(Supplied data Opens)

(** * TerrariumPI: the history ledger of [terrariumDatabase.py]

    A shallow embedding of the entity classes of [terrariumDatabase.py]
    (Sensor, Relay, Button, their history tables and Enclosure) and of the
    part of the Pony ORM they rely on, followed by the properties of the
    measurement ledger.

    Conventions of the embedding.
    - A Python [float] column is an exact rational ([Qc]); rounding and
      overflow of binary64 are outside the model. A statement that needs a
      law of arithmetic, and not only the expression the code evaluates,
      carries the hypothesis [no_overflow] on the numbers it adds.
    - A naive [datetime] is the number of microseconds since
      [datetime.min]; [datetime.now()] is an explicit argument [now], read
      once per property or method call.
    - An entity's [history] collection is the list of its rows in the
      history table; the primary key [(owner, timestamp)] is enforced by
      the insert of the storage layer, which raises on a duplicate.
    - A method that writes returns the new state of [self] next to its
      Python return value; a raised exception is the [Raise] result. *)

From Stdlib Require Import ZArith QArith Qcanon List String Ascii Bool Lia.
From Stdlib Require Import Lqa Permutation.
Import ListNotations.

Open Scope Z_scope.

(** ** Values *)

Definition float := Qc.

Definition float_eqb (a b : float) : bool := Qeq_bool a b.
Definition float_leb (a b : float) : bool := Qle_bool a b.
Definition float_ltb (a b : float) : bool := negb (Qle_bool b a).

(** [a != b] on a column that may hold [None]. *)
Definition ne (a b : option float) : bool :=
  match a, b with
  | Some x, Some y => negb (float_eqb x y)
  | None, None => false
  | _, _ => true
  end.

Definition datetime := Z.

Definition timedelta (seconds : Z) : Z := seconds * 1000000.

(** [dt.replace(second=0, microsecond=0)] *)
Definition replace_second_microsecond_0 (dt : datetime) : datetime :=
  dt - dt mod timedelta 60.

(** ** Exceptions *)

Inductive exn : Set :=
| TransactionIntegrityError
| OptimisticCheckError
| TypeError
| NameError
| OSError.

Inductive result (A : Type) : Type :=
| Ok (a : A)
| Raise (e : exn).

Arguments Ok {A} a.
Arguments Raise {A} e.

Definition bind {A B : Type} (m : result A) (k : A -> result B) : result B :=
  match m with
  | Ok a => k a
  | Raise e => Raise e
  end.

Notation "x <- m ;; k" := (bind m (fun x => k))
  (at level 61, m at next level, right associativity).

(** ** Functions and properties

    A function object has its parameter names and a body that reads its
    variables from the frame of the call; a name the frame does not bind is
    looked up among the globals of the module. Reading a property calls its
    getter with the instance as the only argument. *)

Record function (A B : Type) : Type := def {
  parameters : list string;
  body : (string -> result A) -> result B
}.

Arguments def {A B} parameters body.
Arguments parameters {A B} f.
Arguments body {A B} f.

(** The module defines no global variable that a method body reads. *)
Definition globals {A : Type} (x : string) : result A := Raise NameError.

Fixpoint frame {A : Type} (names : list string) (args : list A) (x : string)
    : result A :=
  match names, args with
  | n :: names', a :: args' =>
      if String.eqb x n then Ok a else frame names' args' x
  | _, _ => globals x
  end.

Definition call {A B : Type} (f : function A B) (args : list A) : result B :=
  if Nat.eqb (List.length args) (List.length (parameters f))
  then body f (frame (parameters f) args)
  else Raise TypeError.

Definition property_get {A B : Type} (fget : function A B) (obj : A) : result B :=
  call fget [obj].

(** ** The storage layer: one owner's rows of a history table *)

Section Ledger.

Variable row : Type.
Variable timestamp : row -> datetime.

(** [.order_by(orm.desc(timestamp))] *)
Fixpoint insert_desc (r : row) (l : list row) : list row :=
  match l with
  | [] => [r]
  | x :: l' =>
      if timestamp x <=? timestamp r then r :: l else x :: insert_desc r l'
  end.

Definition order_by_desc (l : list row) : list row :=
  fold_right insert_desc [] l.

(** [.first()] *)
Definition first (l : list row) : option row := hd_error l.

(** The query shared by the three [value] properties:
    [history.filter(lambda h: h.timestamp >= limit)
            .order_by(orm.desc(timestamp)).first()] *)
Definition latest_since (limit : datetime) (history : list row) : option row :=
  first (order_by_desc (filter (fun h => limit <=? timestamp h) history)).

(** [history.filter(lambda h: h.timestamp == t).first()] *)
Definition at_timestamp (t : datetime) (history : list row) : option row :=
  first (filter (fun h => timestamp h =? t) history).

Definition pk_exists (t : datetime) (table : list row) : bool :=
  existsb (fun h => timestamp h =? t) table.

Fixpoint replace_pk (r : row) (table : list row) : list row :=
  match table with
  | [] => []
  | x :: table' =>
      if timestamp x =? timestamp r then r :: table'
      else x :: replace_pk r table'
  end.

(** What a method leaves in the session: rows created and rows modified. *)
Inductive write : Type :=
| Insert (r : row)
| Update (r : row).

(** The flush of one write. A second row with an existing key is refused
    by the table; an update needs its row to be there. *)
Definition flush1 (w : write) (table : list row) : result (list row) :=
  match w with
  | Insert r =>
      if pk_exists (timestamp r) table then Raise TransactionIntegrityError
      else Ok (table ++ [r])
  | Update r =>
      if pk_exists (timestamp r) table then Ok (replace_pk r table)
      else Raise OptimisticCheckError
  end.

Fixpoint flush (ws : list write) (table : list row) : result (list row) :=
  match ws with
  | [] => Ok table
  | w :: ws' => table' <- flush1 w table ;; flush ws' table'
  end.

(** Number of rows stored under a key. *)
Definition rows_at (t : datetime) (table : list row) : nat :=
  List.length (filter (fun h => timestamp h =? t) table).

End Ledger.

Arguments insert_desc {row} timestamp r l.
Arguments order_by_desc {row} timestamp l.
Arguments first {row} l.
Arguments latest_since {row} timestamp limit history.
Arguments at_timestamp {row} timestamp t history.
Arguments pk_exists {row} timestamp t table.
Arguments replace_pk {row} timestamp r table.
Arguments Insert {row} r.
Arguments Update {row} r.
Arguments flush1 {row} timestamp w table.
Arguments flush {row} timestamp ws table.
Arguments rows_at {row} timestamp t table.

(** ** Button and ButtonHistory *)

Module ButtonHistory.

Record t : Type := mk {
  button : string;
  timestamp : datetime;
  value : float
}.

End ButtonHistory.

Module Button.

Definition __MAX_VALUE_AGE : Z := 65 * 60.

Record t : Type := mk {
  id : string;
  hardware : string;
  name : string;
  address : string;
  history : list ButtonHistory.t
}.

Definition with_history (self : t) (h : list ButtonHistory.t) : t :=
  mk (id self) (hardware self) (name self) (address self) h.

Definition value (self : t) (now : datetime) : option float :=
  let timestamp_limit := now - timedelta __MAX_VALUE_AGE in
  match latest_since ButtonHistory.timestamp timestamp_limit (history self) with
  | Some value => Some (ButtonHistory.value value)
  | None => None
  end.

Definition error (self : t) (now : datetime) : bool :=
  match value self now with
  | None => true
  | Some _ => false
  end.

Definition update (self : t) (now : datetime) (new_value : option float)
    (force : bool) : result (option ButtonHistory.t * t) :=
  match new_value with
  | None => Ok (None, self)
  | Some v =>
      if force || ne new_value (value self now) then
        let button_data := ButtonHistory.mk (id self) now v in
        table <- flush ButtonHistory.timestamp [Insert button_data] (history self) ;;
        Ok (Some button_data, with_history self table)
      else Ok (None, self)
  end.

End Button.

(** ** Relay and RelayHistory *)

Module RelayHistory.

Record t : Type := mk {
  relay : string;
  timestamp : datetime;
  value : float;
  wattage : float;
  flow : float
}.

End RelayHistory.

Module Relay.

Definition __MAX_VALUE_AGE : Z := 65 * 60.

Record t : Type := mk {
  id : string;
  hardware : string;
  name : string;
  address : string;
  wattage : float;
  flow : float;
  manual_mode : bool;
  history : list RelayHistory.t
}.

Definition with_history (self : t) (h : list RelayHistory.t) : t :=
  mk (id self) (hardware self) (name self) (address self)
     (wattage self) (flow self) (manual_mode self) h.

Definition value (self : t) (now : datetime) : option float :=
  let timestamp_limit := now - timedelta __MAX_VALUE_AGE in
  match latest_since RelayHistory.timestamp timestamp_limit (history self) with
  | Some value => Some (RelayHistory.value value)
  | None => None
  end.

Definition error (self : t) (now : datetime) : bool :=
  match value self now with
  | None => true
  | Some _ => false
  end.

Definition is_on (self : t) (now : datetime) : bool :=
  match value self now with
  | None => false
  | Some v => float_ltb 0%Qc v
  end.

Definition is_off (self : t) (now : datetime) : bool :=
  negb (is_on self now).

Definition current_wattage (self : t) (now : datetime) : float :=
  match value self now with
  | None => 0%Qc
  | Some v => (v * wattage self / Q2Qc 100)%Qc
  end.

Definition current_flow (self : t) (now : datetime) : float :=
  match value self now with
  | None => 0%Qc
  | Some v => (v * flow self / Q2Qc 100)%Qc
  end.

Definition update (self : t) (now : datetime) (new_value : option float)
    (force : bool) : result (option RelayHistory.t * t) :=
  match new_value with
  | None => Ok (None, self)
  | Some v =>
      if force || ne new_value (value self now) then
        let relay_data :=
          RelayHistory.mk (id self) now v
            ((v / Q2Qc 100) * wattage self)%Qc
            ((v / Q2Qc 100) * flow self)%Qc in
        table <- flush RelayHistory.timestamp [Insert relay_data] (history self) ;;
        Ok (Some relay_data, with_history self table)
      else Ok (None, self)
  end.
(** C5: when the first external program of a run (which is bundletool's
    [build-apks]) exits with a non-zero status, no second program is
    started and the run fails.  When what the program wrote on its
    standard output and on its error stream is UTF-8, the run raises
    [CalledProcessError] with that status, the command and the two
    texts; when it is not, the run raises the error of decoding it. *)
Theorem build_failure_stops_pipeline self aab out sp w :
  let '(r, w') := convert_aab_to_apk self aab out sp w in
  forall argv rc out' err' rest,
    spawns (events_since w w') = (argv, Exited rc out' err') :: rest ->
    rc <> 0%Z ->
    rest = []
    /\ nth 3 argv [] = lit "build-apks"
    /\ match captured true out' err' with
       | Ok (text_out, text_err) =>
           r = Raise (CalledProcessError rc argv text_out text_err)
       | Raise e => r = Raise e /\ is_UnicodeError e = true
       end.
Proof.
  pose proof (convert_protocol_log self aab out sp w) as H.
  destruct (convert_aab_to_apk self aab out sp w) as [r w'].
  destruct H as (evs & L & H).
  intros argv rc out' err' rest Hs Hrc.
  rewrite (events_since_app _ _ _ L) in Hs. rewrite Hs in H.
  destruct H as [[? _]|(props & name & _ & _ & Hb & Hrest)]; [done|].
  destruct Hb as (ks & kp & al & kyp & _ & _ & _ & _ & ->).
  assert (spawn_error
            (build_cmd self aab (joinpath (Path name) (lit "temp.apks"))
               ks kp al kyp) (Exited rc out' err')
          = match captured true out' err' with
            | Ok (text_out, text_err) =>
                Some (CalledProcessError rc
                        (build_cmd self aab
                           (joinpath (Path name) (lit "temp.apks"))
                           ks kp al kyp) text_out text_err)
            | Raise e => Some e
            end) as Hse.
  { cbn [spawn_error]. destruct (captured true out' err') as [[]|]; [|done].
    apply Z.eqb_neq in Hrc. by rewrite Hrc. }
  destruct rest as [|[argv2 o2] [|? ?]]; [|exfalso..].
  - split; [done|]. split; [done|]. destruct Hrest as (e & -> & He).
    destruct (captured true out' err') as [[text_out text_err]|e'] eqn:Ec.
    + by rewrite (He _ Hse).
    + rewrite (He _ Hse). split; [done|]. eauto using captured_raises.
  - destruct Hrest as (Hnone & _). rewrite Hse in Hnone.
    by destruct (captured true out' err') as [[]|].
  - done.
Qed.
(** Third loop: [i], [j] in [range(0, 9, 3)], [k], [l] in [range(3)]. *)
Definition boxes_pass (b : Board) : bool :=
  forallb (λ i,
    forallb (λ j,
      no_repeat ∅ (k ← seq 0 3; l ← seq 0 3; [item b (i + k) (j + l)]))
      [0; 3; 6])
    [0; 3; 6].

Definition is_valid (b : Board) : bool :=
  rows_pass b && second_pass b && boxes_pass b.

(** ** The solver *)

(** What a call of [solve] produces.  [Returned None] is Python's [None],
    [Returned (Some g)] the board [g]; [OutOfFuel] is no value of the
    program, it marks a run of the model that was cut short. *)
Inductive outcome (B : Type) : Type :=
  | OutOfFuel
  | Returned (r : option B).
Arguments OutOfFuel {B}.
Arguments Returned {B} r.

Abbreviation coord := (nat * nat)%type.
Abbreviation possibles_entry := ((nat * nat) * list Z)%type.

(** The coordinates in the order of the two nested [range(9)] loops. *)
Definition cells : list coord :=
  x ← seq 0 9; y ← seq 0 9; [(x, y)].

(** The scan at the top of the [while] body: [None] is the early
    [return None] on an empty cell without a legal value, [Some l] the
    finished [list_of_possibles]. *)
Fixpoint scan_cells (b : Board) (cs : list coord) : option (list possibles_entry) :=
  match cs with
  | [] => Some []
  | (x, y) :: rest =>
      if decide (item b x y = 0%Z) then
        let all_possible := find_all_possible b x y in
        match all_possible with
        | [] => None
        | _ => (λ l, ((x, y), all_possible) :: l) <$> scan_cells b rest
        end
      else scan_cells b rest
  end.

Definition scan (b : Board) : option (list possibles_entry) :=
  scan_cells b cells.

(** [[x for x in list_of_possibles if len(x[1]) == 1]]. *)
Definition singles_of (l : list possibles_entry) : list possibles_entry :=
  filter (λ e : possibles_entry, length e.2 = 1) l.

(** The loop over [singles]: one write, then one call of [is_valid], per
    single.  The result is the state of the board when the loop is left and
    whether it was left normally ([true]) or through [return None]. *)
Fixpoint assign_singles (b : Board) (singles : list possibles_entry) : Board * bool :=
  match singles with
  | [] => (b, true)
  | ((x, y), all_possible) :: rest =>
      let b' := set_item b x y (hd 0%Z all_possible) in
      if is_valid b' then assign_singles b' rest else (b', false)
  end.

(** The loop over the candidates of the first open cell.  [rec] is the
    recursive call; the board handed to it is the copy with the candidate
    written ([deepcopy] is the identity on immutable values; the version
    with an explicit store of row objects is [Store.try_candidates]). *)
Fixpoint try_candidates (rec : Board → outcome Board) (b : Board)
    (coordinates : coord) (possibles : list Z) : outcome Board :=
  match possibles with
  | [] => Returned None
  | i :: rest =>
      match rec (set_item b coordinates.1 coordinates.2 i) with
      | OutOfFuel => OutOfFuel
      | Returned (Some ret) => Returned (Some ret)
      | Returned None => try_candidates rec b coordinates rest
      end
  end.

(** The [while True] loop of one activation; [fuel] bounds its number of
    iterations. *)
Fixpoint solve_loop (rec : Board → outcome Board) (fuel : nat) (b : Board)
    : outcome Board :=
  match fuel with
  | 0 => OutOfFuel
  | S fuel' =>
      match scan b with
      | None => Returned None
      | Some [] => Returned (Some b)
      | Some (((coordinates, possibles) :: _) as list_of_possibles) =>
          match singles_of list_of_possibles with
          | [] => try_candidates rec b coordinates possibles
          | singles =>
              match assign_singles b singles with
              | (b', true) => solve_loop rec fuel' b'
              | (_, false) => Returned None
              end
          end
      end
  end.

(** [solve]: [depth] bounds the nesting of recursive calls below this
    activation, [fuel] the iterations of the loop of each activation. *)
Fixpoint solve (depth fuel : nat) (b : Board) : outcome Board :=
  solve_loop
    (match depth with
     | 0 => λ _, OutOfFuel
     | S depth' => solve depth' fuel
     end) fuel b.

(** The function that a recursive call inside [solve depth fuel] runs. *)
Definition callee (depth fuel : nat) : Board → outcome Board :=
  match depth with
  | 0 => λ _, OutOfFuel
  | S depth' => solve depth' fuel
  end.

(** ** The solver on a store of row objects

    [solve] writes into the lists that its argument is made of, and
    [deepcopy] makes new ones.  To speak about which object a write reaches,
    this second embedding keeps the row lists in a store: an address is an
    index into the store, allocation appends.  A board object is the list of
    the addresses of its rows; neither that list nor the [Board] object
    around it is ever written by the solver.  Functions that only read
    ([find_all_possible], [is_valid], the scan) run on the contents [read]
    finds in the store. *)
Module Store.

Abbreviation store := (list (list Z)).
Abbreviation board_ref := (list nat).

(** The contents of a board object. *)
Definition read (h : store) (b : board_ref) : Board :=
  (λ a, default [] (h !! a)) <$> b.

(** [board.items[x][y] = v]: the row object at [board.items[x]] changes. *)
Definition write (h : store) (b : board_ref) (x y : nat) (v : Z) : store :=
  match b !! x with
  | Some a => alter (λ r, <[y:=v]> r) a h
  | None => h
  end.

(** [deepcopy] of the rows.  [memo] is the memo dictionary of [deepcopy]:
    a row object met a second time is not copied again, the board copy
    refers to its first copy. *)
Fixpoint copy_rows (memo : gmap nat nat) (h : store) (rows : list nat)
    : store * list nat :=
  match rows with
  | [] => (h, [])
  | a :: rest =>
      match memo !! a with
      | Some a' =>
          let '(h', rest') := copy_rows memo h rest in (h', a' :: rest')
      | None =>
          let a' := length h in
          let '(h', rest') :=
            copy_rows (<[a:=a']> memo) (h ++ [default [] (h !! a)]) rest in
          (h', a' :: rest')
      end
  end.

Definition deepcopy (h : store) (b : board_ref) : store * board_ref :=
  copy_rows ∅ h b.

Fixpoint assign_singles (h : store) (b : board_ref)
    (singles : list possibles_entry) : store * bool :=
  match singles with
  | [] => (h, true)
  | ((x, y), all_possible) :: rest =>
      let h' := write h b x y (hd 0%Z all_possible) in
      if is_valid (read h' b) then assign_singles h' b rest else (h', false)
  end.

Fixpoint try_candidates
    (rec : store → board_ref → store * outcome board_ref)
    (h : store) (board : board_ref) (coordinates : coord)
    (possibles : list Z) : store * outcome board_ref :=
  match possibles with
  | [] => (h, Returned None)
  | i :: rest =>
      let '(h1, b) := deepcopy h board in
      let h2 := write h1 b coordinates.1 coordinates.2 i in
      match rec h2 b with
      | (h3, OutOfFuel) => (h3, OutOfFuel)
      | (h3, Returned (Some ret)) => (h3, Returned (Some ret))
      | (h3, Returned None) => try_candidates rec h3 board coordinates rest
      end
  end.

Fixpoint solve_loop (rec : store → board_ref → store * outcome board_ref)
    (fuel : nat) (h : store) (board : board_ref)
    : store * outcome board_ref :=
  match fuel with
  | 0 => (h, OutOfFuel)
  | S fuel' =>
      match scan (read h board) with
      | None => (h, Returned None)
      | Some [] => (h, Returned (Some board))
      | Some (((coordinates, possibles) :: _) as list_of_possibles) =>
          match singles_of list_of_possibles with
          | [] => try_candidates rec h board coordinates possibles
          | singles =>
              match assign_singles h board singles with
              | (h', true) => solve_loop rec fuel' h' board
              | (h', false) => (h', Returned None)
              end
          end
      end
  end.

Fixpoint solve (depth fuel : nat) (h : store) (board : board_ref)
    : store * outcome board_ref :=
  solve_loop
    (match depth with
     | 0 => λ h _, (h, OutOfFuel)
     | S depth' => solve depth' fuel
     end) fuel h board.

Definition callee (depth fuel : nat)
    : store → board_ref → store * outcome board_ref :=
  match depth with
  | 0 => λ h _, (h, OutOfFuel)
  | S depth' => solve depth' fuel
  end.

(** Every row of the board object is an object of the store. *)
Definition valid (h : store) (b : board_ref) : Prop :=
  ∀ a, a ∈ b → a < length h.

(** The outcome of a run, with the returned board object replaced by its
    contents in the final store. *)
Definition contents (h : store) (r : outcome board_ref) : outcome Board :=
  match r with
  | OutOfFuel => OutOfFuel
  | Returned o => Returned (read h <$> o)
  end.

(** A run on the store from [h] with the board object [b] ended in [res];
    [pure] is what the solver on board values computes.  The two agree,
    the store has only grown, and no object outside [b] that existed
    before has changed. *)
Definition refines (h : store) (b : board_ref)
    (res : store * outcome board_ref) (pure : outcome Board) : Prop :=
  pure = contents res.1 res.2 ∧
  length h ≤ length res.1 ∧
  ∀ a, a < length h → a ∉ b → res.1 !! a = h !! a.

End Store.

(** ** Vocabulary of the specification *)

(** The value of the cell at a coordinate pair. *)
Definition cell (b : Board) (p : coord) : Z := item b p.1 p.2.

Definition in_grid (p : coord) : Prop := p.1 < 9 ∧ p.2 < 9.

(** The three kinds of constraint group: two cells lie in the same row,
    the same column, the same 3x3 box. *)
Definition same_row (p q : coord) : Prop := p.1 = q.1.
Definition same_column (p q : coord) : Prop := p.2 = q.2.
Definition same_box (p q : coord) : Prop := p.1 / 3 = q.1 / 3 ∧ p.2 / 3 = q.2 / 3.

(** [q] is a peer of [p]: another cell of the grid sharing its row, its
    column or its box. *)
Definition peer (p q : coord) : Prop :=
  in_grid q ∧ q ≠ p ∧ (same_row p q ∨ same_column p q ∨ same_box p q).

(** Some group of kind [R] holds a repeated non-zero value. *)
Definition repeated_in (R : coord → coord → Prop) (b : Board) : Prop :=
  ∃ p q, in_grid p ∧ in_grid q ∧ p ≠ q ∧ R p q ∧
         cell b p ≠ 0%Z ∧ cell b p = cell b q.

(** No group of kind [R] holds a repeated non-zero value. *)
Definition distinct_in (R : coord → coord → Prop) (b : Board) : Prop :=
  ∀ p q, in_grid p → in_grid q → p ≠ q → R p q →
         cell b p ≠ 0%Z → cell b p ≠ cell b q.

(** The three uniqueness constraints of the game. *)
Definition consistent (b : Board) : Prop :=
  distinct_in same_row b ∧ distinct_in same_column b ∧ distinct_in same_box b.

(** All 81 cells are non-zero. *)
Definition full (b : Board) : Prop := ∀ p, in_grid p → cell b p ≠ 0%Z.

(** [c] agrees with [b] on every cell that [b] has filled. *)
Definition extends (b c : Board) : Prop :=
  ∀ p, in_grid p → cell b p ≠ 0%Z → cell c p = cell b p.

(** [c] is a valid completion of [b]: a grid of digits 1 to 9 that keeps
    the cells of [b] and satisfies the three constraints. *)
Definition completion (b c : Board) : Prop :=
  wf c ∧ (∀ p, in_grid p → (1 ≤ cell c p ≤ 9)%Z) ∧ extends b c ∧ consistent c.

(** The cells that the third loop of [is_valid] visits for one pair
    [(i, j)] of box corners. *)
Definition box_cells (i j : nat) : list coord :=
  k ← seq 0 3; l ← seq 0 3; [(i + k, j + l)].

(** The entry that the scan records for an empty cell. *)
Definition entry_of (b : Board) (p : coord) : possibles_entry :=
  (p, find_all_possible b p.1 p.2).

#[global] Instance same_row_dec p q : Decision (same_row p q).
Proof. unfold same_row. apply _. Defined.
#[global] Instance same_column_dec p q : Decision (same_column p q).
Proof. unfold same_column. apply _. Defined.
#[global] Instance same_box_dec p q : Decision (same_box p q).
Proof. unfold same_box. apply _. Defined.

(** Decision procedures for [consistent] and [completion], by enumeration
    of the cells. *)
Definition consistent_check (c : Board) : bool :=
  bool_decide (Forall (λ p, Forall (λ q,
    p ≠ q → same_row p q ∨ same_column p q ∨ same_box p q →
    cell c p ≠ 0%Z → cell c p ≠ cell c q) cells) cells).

(Supplied data Closes)

## Aim of the task
Exactly as written, repeat each line from the beginning of the data above to the line containing "measurement ledger.", inclusive.

## Your response
(** * TerrariumPI: the history ledger of [terrariumDatabase.py]

    A shallow embedding of the entity classes of [terrariumDatabase.py]
    (Sensor, Relay, Button, their history tables and Enclosure) and of the
    part of the Pony ORM they rely on, followed by the properties of the
    measurement ledger.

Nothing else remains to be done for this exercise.